EXERCISE
The listing below holds a line with "mkRound E (checked r + checked_of" and a line with "Lemma drift_of_exact (prev". Reproduce those two lines exactly, plus everything between them.

[[ THE RECORDS, beginning ]]

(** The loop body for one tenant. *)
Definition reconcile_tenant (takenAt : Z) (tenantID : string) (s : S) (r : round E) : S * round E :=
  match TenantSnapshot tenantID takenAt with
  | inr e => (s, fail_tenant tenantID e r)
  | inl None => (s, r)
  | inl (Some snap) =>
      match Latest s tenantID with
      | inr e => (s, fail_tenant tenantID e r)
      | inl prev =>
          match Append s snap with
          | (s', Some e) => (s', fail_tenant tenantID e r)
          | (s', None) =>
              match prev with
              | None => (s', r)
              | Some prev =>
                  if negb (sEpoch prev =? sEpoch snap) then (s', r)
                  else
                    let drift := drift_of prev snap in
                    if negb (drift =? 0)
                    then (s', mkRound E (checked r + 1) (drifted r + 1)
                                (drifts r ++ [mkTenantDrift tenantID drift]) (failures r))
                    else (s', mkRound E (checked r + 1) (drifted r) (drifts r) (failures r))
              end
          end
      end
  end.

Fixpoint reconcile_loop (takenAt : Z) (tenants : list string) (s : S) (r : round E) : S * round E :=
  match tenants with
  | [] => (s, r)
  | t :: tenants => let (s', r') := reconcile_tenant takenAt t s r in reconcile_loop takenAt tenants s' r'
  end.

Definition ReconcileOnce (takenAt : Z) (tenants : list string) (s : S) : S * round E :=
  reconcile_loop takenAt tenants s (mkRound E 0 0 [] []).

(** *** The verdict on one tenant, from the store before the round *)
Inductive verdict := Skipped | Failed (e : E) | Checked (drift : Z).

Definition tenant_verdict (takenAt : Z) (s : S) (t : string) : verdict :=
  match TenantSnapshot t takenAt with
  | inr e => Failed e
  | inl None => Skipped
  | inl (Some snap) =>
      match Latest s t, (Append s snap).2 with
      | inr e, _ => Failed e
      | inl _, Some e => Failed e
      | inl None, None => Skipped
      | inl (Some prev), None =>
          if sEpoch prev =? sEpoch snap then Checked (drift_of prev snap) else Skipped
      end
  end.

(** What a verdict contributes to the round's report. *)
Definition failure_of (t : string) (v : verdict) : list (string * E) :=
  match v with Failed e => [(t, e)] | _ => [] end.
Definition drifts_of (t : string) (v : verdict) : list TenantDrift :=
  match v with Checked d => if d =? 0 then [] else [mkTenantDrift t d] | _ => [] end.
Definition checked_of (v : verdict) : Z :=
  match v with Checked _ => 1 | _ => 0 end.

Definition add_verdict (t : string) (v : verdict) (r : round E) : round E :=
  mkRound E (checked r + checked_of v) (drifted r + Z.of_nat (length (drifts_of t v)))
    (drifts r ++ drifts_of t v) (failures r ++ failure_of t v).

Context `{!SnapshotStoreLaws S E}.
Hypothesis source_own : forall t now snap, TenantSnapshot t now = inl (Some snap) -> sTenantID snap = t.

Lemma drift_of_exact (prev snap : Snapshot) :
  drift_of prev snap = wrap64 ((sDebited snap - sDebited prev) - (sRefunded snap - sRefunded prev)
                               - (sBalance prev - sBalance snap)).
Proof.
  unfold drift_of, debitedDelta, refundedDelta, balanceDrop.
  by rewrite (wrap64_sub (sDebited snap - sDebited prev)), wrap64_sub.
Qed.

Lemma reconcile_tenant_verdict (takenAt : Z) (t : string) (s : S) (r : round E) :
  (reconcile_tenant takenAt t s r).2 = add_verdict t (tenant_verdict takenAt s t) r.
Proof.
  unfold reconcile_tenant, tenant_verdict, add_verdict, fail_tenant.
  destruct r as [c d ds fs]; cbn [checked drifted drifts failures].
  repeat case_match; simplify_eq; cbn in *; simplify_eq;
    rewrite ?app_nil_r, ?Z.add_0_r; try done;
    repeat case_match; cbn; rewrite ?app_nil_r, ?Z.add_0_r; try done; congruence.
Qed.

[[ THE RECORDS, end ]]
[[ THE RECORDS, beginning ]]

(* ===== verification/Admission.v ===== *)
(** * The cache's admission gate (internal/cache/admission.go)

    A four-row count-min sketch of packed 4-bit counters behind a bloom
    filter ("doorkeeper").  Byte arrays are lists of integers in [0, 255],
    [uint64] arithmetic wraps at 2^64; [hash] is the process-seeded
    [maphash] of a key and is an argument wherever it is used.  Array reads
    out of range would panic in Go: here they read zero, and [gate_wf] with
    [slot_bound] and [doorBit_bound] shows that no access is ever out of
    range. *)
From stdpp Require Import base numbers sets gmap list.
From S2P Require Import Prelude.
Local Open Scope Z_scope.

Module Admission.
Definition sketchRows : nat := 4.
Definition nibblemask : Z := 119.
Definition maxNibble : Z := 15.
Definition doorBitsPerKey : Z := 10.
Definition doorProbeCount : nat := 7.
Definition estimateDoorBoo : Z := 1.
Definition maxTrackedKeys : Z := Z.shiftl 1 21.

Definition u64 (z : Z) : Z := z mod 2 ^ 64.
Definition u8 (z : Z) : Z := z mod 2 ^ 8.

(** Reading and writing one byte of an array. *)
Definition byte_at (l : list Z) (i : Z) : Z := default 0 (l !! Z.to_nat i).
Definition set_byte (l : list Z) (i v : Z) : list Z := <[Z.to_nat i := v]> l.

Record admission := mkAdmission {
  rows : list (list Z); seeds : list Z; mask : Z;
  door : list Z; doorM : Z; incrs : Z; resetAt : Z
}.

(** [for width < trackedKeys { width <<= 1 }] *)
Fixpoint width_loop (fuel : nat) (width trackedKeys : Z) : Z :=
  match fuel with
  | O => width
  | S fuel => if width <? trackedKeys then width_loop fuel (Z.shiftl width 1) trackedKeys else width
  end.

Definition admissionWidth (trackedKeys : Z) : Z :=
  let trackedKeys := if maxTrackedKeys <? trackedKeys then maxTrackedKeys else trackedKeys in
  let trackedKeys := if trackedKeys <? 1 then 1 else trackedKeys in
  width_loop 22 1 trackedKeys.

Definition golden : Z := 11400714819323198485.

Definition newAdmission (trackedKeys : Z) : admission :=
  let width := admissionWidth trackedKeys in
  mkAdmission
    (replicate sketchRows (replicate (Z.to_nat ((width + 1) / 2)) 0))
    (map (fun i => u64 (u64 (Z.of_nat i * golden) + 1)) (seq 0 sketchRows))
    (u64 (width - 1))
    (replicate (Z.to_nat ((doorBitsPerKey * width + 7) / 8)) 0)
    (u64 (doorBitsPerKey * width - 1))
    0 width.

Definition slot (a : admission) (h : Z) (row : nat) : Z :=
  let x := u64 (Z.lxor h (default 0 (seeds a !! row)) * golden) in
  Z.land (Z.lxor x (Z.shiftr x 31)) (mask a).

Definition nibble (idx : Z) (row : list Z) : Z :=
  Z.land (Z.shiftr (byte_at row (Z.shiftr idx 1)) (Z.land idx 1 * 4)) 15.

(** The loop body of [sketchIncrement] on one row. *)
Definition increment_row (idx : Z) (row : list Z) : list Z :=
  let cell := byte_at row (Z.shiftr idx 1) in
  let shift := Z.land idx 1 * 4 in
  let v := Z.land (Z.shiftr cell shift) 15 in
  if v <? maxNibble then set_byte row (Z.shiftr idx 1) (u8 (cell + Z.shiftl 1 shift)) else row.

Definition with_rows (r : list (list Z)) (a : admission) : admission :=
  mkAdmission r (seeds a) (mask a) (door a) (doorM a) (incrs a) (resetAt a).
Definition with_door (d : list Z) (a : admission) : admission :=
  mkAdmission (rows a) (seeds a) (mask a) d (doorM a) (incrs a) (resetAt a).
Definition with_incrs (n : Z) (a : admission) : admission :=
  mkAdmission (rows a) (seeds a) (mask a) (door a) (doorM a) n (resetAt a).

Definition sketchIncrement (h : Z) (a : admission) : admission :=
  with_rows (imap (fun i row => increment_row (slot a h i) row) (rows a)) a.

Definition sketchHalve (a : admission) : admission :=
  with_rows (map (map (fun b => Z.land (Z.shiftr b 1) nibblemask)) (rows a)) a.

[[ THE RECORDS, end ]]

RESPONSE FOR THIS EXERCISE
  mkRound E (checked r + checked_of v) (drifted r + Z.of_nat (length (drifts_of t v)))
    (drifts r ++ drifts_of t v) (failures r ++ failure_of t v).

Context `{!SnapshotStoreLaws S E}.
Hypothesis source_own : forall t now snap, TenantSnapshot t now = inl (Some snap) -> sTenantID snap = t.

Lemma drift_of_exact (prev snap : Snapshot) :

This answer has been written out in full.